Extracted records:
((

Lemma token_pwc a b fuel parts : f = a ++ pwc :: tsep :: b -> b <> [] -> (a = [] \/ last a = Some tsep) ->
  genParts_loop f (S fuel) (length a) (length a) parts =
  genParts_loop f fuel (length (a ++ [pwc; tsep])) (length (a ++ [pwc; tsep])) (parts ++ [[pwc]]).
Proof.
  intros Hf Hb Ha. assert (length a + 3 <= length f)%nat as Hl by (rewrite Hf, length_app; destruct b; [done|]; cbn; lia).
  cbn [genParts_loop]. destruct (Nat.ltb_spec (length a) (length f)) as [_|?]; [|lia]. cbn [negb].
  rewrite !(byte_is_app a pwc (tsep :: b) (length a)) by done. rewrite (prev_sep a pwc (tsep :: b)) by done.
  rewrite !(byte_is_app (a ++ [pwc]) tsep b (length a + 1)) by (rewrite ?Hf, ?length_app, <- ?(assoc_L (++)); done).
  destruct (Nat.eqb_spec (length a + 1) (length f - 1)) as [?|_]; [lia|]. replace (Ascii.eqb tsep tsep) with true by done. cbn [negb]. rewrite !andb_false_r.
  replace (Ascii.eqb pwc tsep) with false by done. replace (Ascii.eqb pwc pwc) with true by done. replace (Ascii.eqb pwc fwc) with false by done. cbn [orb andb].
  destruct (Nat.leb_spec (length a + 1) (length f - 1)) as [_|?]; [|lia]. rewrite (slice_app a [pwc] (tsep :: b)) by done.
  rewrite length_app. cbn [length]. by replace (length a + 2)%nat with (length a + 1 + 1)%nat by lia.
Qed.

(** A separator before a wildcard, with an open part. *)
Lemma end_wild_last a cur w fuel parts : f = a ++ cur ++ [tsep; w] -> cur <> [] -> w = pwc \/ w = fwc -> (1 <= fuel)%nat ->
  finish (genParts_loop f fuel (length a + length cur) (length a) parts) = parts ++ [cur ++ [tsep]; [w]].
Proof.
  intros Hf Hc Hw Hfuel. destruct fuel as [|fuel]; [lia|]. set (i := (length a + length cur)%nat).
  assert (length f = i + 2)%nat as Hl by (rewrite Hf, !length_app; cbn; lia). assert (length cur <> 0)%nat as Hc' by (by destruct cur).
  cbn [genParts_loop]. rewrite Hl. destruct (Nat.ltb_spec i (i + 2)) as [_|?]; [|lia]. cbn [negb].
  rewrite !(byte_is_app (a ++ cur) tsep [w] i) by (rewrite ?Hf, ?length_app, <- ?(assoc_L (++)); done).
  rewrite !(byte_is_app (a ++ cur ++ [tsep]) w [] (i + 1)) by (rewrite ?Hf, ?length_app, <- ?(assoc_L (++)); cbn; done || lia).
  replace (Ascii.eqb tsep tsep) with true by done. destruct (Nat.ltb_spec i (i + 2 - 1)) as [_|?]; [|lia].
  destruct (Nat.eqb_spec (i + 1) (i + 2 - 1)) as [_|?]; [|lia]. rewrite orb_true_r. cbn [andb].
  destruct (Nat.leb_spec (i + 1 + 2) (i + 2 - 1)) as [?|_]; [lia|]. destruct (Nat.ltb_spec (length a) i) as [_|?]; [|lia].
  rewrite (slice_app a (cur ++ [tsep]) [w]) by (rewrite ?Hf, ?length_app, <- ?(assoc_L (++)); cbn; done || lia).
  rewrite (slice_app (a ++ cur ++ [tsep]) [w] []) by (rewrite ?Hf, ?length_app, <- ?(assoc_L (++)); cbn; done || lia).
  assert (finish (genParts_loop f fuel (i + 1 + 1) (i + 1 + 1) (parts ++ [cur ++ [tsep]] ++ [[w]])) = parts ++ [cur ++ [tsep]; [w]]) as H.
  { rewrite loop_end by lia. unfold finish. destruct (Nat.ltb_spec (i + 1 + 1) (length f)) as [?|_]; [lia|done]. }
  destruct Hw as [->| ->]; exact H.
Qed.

))
((

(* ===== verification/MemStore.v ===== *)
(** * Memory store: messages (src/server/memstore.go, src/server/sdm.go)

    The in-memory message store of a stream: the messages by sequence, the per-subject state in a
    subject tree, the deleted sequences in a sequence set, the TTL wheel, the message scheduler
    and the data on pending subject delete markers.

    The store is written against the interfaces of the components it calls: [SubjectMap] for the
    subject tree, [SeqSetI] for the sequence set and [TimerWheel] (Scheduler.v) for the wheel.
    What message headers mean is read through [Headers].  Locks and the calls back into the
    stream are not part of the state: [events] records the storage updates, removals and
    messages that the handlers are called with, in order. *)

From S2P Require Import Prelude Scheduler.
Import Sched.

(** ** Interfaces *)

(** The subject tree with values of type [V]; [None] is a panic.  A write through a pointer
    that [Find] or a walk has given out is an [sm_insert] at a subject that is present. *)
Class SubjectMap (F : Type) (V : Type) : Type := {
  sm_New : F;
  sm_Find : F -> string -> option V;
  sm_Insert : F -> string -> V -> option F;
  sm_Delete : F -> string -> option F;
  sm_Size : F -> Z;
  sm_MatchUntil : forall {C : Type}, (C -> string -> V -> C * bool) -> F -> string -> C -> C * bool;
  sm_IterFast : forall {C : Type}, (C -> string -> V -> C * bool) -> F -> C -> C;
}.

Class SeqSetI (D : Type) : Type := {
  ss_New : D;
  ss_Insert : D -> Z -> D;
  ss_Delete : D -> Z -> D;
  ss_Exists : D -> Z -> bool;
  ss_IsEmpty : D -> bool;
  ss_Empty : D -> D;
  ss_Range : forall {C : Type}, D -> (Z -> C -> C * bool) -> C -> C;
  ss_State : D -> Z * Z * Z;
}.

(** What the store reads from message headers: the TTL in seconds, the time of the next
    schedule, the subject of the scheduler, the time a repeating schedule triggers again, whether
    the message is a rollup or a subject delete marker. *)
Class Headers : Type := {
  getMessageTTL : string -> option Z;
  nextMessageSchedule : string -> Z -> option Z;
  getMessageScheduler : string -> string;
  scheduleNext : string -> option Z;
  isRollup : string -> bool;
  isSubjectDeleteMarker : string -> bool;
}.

))
((

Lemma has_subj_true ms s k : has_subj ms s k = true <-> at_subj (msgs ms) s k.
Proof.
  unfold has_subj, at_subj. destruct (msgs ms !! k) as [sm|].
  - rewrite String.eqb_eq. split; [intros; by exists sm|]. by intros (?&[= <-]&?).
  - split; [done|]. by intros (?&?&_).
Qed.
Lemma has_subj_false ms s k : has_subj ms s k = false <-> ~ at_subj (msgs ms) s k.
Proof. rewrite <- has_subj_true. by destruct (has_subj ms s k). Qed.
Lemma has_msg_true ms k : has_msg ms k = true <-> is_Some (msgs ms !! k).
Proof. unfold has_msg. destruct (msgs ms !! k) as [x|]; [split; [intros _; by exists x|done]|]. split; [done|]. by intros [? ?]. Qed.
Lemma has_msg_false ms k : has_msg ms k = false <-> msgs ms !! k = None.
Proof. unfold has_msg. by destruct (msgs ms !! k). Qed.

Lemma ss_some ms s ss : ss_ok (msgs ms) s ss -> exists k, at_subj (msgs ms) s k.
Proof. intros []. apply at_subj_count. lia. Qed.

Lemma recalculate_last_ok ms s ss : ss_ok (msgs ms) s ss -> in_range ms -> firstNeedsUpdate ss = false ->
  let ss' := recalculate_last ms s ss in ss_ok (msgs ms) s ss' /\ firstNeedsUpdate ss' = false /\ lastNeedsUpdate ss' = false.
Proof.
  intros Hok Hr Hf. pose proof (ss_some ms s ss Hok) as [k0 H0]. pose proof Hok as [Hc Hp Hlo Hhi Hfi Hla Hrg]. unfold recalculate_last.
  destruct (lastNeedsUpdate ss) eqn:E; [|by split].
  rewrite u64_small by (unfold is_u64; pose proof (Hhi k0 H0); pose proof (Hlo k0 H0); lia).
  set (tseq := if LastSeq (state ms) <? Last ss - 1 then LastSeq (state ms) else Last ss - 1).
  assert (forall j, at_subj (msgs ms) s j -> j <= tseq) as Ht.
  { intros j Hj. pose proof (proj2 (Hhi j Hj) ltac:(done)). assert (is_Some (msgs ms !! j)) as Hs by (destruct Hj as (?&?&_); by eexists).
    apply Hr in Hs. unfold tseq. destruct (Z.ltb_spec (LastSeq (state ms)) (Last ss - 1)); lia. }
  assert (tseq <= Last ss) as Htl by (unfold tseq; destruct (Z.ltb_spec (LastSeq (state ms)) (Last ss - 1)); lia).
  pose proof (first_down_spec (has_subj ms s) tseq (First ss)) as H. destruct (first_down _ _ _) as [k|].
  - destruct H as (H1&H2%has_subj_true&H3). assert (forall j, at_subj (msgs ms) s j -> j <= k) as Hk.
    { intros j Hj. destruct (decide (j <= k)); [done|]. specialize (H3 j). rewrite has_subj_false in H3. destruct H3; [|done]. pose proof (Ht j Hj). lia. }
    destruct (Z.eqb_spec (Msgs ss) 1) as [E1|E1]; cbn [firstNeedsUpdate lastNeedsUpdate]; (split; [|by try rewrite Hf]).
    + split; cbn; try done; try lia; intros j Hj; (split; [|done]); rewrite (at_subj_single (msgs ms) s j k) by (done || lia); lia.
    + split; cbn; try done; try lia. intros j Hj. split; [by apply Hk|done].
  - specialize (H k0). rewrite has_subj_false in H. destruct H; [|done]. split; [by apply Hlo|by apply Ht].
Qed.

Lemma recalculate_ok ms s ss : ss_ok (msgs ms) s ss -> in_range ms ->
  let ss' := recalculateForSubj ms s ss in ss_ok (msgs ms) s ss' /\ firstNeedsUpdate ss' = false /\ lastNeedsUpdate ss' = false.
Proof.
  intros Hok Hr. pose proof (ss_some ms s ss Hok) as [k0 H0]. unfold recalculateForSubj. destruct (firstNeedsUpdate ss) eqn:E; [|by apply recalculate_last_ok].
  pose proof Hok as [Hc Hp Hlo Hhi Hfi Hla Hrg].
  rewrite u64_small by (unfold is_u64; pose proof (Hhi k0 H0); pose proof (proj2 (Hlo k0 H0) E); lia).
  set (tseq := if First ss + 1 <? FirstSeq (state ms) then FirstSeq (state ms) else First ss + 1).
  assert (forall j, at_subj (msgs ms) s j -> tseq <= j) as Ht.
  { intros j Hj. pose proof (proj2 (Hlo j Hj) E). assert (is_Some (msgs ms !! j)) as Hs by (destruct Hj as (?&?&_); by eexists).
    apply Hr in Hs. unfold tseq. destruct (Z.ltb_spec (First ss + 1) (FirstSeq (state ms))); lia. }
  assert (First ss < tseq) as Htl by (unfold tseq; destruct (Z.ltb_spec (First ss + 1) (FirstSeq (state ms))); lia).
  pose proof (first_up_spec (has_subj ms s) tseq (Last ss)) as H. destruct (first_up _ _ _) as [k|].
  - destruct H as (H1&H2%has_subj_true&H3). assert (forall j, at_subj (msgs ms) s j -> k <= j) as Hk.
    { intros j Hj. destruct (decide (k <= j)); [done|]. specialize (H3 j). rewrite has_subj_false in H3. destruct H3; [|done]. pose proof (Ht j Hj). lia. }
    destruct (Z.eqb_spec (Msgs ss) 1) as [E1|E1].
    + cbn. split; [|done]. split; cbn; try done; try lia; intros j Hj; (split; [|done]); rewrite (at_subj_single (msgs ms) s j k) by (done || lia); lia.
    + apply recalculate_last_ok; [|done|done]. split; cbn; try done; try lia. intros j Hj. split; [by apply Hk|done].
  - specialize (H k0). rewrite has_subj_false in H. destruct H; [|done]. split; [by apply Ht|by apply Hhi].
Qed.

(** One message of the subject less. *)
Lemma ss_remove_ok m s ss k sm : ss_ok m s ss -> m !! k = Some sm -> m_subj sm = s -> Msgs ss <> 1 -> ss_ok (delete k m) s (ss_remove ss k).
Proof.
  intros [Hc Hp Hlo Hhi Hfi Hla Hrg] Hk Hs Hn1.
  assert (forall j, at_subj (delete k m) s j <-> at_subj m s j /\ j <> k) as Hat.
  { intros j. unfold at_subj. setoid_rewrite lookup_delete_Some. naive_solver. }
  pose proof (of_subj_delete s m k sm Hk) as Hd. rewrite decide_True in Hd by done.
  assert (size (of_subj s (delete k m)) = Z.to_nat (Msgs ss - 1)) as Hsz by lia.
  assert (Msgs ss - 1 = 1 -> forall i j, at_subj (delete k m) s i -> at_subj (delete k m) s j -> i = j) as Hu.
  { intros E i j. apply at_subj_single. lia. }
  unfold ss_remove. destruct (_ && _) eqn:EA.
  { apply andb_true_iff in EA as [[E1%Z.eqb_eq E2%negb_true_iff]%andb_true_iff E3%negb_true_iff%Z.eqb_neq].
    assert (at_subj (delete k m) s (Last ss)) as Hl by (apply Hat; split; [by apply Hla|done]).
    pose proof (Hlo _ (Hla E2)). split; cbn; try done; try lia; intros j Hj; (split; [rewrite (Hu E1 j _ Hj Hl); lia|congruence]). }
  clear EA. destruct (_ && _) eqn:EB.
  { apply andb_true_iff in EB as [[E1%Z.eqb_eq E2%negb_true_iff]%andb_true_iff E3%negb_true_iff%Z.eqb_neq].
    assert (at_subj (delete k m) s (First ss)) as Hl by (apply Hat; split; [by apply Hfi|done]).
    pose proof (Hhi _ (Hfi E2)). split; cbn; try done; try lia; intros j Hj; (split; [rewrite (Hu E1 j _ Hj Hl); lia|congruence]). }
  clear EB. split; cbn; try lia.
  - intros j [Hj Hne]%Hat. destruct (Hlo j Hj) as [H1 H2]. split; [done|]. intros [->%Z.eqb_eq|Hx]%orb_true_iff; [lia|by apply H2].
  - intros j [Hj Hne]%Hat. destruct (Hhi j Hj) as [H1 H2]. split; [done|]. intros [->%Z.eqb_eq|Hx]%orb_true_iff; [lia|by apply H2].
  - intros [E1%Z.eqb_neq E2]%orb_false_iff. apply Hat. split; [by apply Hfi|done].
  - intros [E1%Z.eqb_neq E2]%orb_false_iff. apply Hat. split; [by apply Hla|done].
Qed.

))

Your task: A verbatim transcription is needed of the lines above, starting at the line with "Lemma token_pwc a" and ending at the line with "destruct (Nat.leb_spec (length", both included, and of nothing else.

Solution to the problem:
Lemma token_pwc a b fuel parts : f = a ++ pwc :: tsep :: b -> b <> [] -> (a = [] \/ last a = Some tsep) ->
  genParts_loop f (S fuel) (length a) (length a) parts =
  genParts_loop f fuel (length (a ++ [pwc; tsep])) (length (a ++ [pwc; tsep])) (parts ++ [[pwc]]).
Proof.
  intros Hf Hb Ha. assert (length a + 3 <= length f)%nat as Hl by (rewrite Hf, length_app; destruct b; [done|]; cbn; lia).
  cbn [genParts_loop]. destruct (Nat.ltb_spec (length a) (length f)) as [_|?]; [|lia]. cbn [negb].
  rewrite !(byte_is_app a pwc (tsep :: b) (length a)) by done. rewrite (prev_sep a pwc (tsep :: b)) by done.
  rewrite !(byte_is_app (a ++ [pwc]) tsep b (length a + 1)) by (rewrite ?Hf, ?length_app, <- ?(assoc_L (++)); done).
  destruct (Nat.eqb_spec (length a + 1) (length f - 1)) as [?|_]; [lia|]. replace (Ascii.eqb tsep tsep) with true by done. cbn [negb]. rewrite !andb_false_r.
  replace (Ascii.eqb pwc tsep) with false by done. replace (Ascii.eqb pwc pwc) with true by done. replace (Ascii.eqb pwc fwc) with false by done. cbn [orb andb].
  destruct (Nat.leb_spec (length a + 1) (length f - 1)) as [_|?]; [|lia]. rewrite (slice_app a [pwc] (tsep :: b)) by done.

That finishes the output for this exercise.